- _BRIEF_: Write out exactly the lines of the entries below from the one holding "duration_from_secs (N.max (N.max" to the one holding "dl_slept : list N;", inclusive, and leave out all other lines.

- _TASK DATA_:
##############################
(* ===== verification/Reconnect.v ===== *)
(** Connections that are made again: [connect_agent] and the senders built on it in
    app-common/src/lib.rs, [FramedTransport::connect] of transport/src/lib.rs, and the
    delays of [maintain_ca_link] in apps/brokerd/src/main.rs. *)

From S2P Require Export Transport CaConfig.

(** ** Durations *)

(** A [Duration] in nanoseconds; the greatest is [Duration::MAX]. *)
Definition nanos_per_second : N := 1000000000.
Definition duration_max : N := u64_max * nanos_per_second + 999999999.
Definition duration_from_secs (seconds : N) : N := seconds * nanos_per_second.
Definition duration_saturating_mul (d k : N) : N := N.min (d * k) duration_max.

(** [backoff.saturating_mul(2).min(maximum)] *)
Definition next_backoff (backoff maximum : N) : N := N.min (duration_saturating_mul backoff 2) maximum.

(** ** The configuration of an agent *)

Record AgentConfig := mkAgentConfig {
  ac_agent_id : Text;
  ac_connect_timeout_seconds : N;
  ac_reconnect_min_seconds : N;
  ac_reconnect_max_seconds : N;
  ac_ed25519_secret_file : Text;
  ac_x25519_secret_file : Text;
  ac_ca_ed25519_public_file : Text;
  ac_ca_x25519_public_file : Text;
}.

Definition default_connect_timeout_seconds : N := 10.
Definition default_reconnect_min_seconds : N := 1.
Definition default_reconnect_max_seconds : N := 30.

(** [load_agent] *)
Definition load_agent `{Hex} (files : Text -> option Text) (config : AgentConfig) : result ConfigError Agent :=
  id ← decode_hex 16 (ac_agent_id config);
  ed25519 ← read_hex_file 32 files (ac_ed25519_secret_file config);
  x25519 ← read_hex_file 32 files (ac_x25519_secret_file config);
  let keys := AgentKeys_from_seeds ed25519 x25519 in
  ca_ed25519 ← read_hex_file 32 files (ac_ca_ed25519_public_file config);
  ca_x25519 ← read_hex_file 32 files (ac_ca_x25519_public_file config);
  Ok (mkAgent (mkAgentId id) keys (mkCaPublicKeys ca_ed25519 ca_x25519)).

(** The three durations of [connect_agent]. *)
Definition config_deadline (config : AgentConfig) : N :=
  duration_from_secs (N.max (ac_connect_timeout_seconds config) 1).
Definition config_minimum (config : AgentConfig) : N :=
  duration_from_secs (N.max (ac_reconnect_min_seconds config) 1).
Definition config_maximum (config : AgentConfig) : N :=
  duration_from_secs (N.max (N.max (ac_reconnect_max_seconds config) (ac_reconnect_min_seconds config)) 1).

(** ** Connecting *)

(** What the system answers to one attempt: the stream, an error of [connect], or
    nothing before the deadline; and the outcome of [set_nodelay]. *)
Record Attempt (St E : Type) := mkAttempt { at_connected : option (St + E); at_nodelay : option E }.
Arguments mkAttempt {St E} _ _.
Arguments at_connected {St E} _.
Arguments at_nodelay {St E} _.

(** The attempts still to come, the delays slept, and the connections dropped. *)
Record Dialer (St E : Type) := mkDialer {
  dl_attempts : list (Attempt St E);
  dl_slept : list N;
  dl_dropped : list (FramedTransport St);
}.
Arguments mkDialer {St E} _ _ _.
Arguments dl_attempts {St E} _.
Arguments dl_slept {St E} _.
Arguments dl_dropped {St E} _.

Section agent.
Context {St E : Type} `{TokioFramed St E}.

(** [FramedTransport::connect] *)
Definition tokio_connect (attempt : Attempt St E) (deadline : N) :
    result (TransportError E) (FramedTransport St) :=
  match at_connected attempt with
  | None => Err TransportError.Timeout
  | Some (inr e) => Err (TransportError.Io e)
  | Some (inl stream) =>
      match at_nodelay attempt with
      | Some e => Err (TransportError.Io e)
      | None => Ok (mkFramedTransport stream deadline)
      end
  end.

(** The loop of [connect_agent]; without a result it is still connecting when the
    attempts given are used up. A connection whose hello failed is dropped. *)
Fixpoint connect_loop (attempts : list (Attempt St E)) (identity : AgentId) (deadline maximum backoff : N)
    (slept : list N) (dropped : list (FramedTransport St)) : option (FramedTransport St) * Dialer St E :=
  match attempts with
  | [] => (None, mkDialer [] slept dropped)
  | attempt :: attempts' =>
      match tokio_connect attempt deadline with
      | Ok transport =>
          match tokio_send_hello identity transport with
          | (Ok _, transport') => (Some transport', mkDialer attempts' slept dropped)
          | (_, transport') =>
              connect_loop attempts' identity deadline maximum (next_backoff backoff maximum)
                (slept ++ [backoff]) (dropped ++ [transport'])
          end
      | _ => connect_loop attempts' identity deadline maximum (next_backoff backoff maximum)
               (slept ++ [backoff]) dropped
      end
  end.

Definition connect_agent (config : AgentConfig) (identity : AgentId) (d : Dialer St E) :
    option (FramedTransport St) * Dialer St E :=
  connect_loop (dl_attempts d) identity (config_deadline config) (config_maximum config)
    (config_minimum config) (dl_slept d) (dl_dropped d).

(** ** Sending *)

(** A dropped connection. *)
Definition dropping (t : FramedTransport St) (d : Dialer St E) : Dialer St E :=
  mkDialer (dl_attempts d) (dl_slept d) (dl_dropped d ++ [t]).

(** The loop of [send_agent_frame]: the transport after the send, or none while it is
    still reconnecting. Every round but the last uses up an attempt. *)
Fixpoint send_loop (fuel : nat) (config : AgentConfig) (identity : AgentId) (frame : list byte)
    (t : FramedTransport St) (d : Dialer St E) : option (FramedTransport St) * Dialer St E :=
  match tokio_send frame t with
  | (Ok _, t') => (Some t', d)
  | (_, t') =>
      match connect_agent config identity d with
      | (Some t2, d') =>
          match fuel with
          | 0 => (None, d')
          | S fuel' => send_loop fuel' config identity frame t2 (dropping t' d')
          end
      | (None, d') => (None, d')
      end
  end.

Definition send_agent_frame (config : AgentConfig) (identity : AgentId) (frame : list byte)
    (t : FramedTransport St) (d : Dialer St E) : option (FramedTransport St) * Dialer St E :=
  send_loop (length (dl_attempts d)) config identity frame t d.

(** [send_on_demand]: whether it returned. *)
Definition send_on_demand (config : AgentConfig) (identity : AgentId) (frame : list byte) (d : Dialer St E) :
    bool * Dialer St E :=
  match connect_agent config identity d with
  | (Some t, d') =>
      match send_agent_frame config identity frame t d' with
      | (Some t', d'') => (true, dropping t' d'')
      | (None, d'') => (false, d'')
      end
  | (None, d') => (false, d')
  end.

(** The loop of [send_on_demand_frames]. *)
Fixpoint send_frames (config : AgentConfig) (identity : AgentId) (frames : list (list byte))
    (t : FramedTransport St) (d : Dialer St E) : option (FramedTransport St) * Dialer St E :=
  match frames with
  | [] => (Some t, d)
  | frame :: frames' =>
      match send_agent_frame config identity frame t d with
      | (Some t', d') => send_frames config identity frames' t' d'
      | r => r
      end
  end.

Definition send_on_demand_frames (config : AgentConfig) (identity : AgentId) (frames : list (list byte))
    (d : Dialer St E) : bool * Dialer St E :=
  match connect_agent config identity d with
  | (Some t, d') =>
      match send_frames config identity frames t d' with
      | (Some t', d'') => (true, dropping t' d'')
      | (None, d'') => (false, d'')
      end
  | (None, d') => (false, d')
  end.
End agent.

(** ** The link of the broker *)

(** How an iteration of [maintain_ca_link] ends. *)
Inductive LinkAttempt := ConnectFailed | NodelayFailed | AuthenticationFailed | SessionEnded.

(** The delay slept at the end of an iteration, and the next. *)
Definition maintain_step (minimum maximum backoff : N) (attempt : LinkAttempt) : N * N :=
  match attempt with
  | NodelayFailed => (backoff, backoff)
  | ConnectFailed | AuthenticationFailed => (backoff, next_backoff backoff maximum)
  | SessionEnded => (minimum, next_backoff minimum maximum)
  end.

Fixpoint maintain_loop (minimum maximum backoff : N) (attempts : list LinkAttempt) : list N :=
  match attempts with
  | [] => []
  | attempt :: attempts' =>
      let '(slept, backoff') := maintain_step minimum maximum backoff attempt in
      slept :: maintain_loop minimum maximum backoff' attempts'
  end.

(** [maintain_ca_link], with the durations [main] gives it. *)
Definition maintain_ca_link (ca_reconnect_min_seconds ca_reconnect_max_seconds : N)
    (attempts : list LinkAttempt) : list N :=
  let minimum := duration_from_secs (N.max ca_reconnect_min_seconds 1) in
  let maximum := duration_from_secs
    (N.max (N.max ca_reconnect_max_seconds ca_reconnect_min_seconds) 1) in
  maintain_loop minimum maximum minimum attempts.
##############################
- _TASK OUTPUT_:
  duration_from_secs (N.max (N.max (ac_reconnect_max_seconds config) (ac_reconnect_min_seconds config)) 1).

(** ** Connecting *)

(** What the system answers to one attempt: the stream, an error of [connect], or
    nothing before the deadline; and the outcome of [set_nodelay]. *)
Record Attempt (St E : Type) := mkAttempt { at_connected : option (St + E); at_nodelay : option E }.
Arguments mkAttempt {St E} _ _.
Arguments at_connected {St E} _.
Arguments at_nodelay {St E} _.

(** The attempts still to come, the delays slept, and the connections dropped. *)
Record Dialer (St E : Type) := mkDialer {
  dl_attempts : list (Attempt St E);
  dl_slept : list N;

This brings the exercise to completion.